I have been. In fact, that's something I'm well known for doing on CC. My previous assertions were not "an idea" but rather a statistical reality.
Unlike you, I know where to go to find statistics and am trained to work with them. Go to the DMDC website which is the organization responsible for collating all personal, manpower, training, financial, and other data for the Department of Defense (DOD):
https://www.dmdc.osd.mil/appj/dwp/dmdc_overview.jsp
Fact number one: The U.S. military is an all-volunteer military which no one presently is compelled by law to join.
Fact number two: A far greater number of men join the U.S. military than women and presently compose a far greater percentage of the U.S. military than women. As of April, 2015 there were a total of 1,312,429 officers, enlisted, and cadets/midshipmen in the U.S. military. 201,315 of them were women (15.34%) and 1,111,114 were men (84.66%).
Fact number three: The number of women joining the U.S. military has been steadily increasing and the percentage of women in the U.S. military has increased for this reason.
Fact number four: The number of women being promoted through the ranks of the U.S. military, PER CAPITA, has increased at a rapid rate while the nation was involved in the Iraq War.
View the 'Table of Active Duty Females by Rank/Grade and Service' for April 2015 (it's a downloadable pdf). Notice that the very top Rank/Grades of the U.S. military are: 010 = 8.1% females and 009 = 9.3% females. In the year 2000 it was 0 and 1 respectively. The lone female in the 009 position was the highest ranking female in the U.S. military. In fact, every officer Rank/Grade has dramatically increased over the past decade and a half and did so during war time when the vast majority of women in the U.S. women were NOT in combat roles (e.g. fact number five).
Among the enlisted ranks, women were most represented in the medical (30.5%) and administrative (30.1%) specialties. They made up about 17% of supply units, 14% of communications staff and 10% of electronics technicians. Health care was the top field for female officers, at 39%. They made up nearly 28% of administrative officers, 19% of intelligence officers and 18% of supply officers. In the Navy, 46% of all female officers were in the medical field.
Again, these gender percentages have a context and that context is to the aggregate population of all U.S. military personnel first and foremost and then by officer or enlisted and then by Rank/Grade. And this is all in the context of other contexts.
My assertions were all valid and supported by the published empirical data of the DMDC. But when you said "only 7% of the top ranks in the military are staffed by women" what you omitted was that is a substantial increase over what it was about a decade and a half ago (e.g. 1998) and that the number of women being promoted through the middle ranks has been fast tracked resulting in a radical increase in a short period of time and some of these women are on their way to the top positions which will further balance out the present situation even as it has already in a time of war not peace in which women were greatly restricted from serving in combat roles.
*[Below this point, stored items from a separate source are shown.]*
Definition get_lambda_function (w : Provider) (function_name : string)
  : M value :=
  try_except
    (config <-
       request (GetFunction function_name) (lambda_get_function (lambda w) function_name) ;;
     let func := Configuration config in
     let runtime := runtime_or "N/A (container or custom)" func in
     let tags := match Tags config with Some t => t | None => [] end in
     let env_vars :=
       match Environment func with
       | Some (Some variables) => map (fun kv => VStr (fst kv)) variables
       | _ => []
       end in
     ret (VDict
       [("name", VStr (FunctionName func));
        ("arn", VStr (FunctionArn func));
        ("runtime", VStr runtime);
        ("deprecation_info", deprecation_info runtime);
        ("handler", str_opt (Handler func));
        ("role", VStr (last_segment "/" (str_default (fn_Role func))));
        ("memory_mb", int_opt (MemorySize func));
        ("timeout_seconds", int_opt (Timeout func));
        ("code_size_mb", code_size_mb func);
        ("last_modified", str_opt (fn_LastModified func));
        ("description", str_or "" (fn_Description func));
        ("state", str_opt (fn_State func));
        ("architectures",
         VStrs (match Architectures func with Some a => a | None => ["x86_64"] end));
        ("environment_variables", or_none env_vars);
        ("vpc_config",
         str_opt (match VpcConfig func with Some v => v | None => None end));
        ("layers",
         VStrs (map (fun layer => second_last (split_on ":" (layer_Arn layer)))
                    (or_empty (Layers func))));
        ("tags",
         match tags with
         | [] => VNone
         | _ => VDict (map (fun kv => (fst kv, VStr (snd kv))) tags)
         end)]))
    return_error.

Definition supported_runtimes : list string :=
  ["python3.13"; "python3.12"; "python3.11"; "python3.10";
   "nodejs22.x"; "nodejs20.x";
   "java21"; "java17";
   "ruby3.3"; "ruby3.2";
   "dotnet8";
   "provided.al2023"; "provided.al2"].

Definition list_lambda_runtimes : M value :=
  ret (VDict
    [("supported_runtimes", VStrs supported_runtimes);
     ("approaching_eol",
      VDict (map (fun kv => (fst kv, VStr (snd kv))) APPROACHING_EOL_RUNTIMES));
     ("deprecated_runtimes",
      VDict (map (fun kv => (fst kv, VStr (snd kv))) DEPRECATED_RUNTIMES));
     ("recommendation",
      VStr "Use the latest supported runtime for your language. Prefer Amazon Linux 2023 (al2023) based runtimes.")]).

(** ** The tool registry

    [server.py] imports the four tool modules, which registers every
    function decorated with [@mcp.tool()]; the invocation boundary then
    dispatches a tool name with its arguments.  [now] is the instant
    [datetime.now(timezone.utc)] returns during the call.  [invoke] is
    the run of the tool as long as every exception is a [ClientError];
    [returned_envelope] below adds the exceptions that leave the tool. *)

Inductive invocation : Type :=
| call_list_iam_users
| call_list_users_with_stale_credentials (days : Z)
| call_list_users_with_admin_access
| call_list_iam_roles (path_prefix : string)
| call_get_role_trust_policy (role_name : string)
| call_list_access_keys (username : option string)
| call_list_ecs_clusters
| call_list_ecs_services (cluster_name : string)
| call_get_ecs_service_status (cluster_name service_name : string)
| call_list_ecs_tasks (cluster_name : string) (service_name : option string)
| call_describe_task_definition (task_definition : string)
| call_list_fargate_retirements (days : Z)
| call_list_s3_buckets
| call_get_bucket_size (bucket_name : string)
| call_check_bucket_public_access (bucket_name : option string)
| call_find_object (object_name : string) (exact_match : bool)
| call_get_bucket_encryption (bucket_name : option string)
| call_list_lambda_functions (region : option string)
| call_find_deprecated_runtimes (include_approaching_eol : bool)
| call_get_lambda_function (function_name : string)
| call_list_lambda_runtimes.

Definition invoke (w : Provider) (now : datetime) (c : invocation) : M value :=
  match c with
  | call_list_iam_users => list_iam_users w
  | call_list_users_with_stale_credentials days =>
      list_users_with_stale_credentials w now days
  | call_list_users_with_admin_access => list_users_with_admin_access w
  | call_list_iam_roles path_prefix => list_iam_roles w path_prefix
  | call_get_role_trust_policy role_name => get_role_trust_policy w role_name
  | call_list_access_keys username => list_access_keys w now username
  | call_list_ecs_clusters => list_ecs_clusters w
  | call_list_ecs_services cluster_name => list_ecs_services w cluster_name
  | call_get_ecs_service_status cluster_name service_name =>
      get_ecs_service_status w cluster_name service_name
  | call_list_ecs_tasks cluster_name service_name =>
      list_ecs_tasks w cluster_name service_name
  | call_describe_task_definition task_definition =>
      describe_task_definition w task_definition
  | call_list_fargate_retirements days => list_fargate_retirements w now days
  | call_list_s3_buckets => list_s3_buckets w
  | call_get_bucket_size bucket_name => get_bucket_size w bucket_name
  | call_check_bucket_public_access bucket_name =>
      check_bucket_public_access w bucket_name
  | call_find_object object_name exact_match =>
      find_object w object_name exact_match
  | call_get_bucket_encryption bucket_name => get_bucket_encryption w bucket_name
  | call_list_lambda_functions region => list_lambda_functions w region
  | call_find_deprecated_runtimes include_approaching_eol =>
      find_deprecated_runtimes w include_approaching_eol
  | call_get_lambda_function function_name => get_lambda_function w function_name
  | call_list_lambda_runtimes => list_lambda_runtimes
  end.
As I stated, let's get a 50/50 ratio on the battlefield and not just in the rear with the gear. It's time to force women into combat at the same rate as men. We want real equality, after all.
P.S. I went ahead and took the liberty of not quoting your post of #614 due to the disgusting ad hominem, screed, and unrelated false assertions that you interjected into it because your character is flawed. I chose not to include it, of course, in the hopes of encouraging you to take your own advice and develop a "sound mind."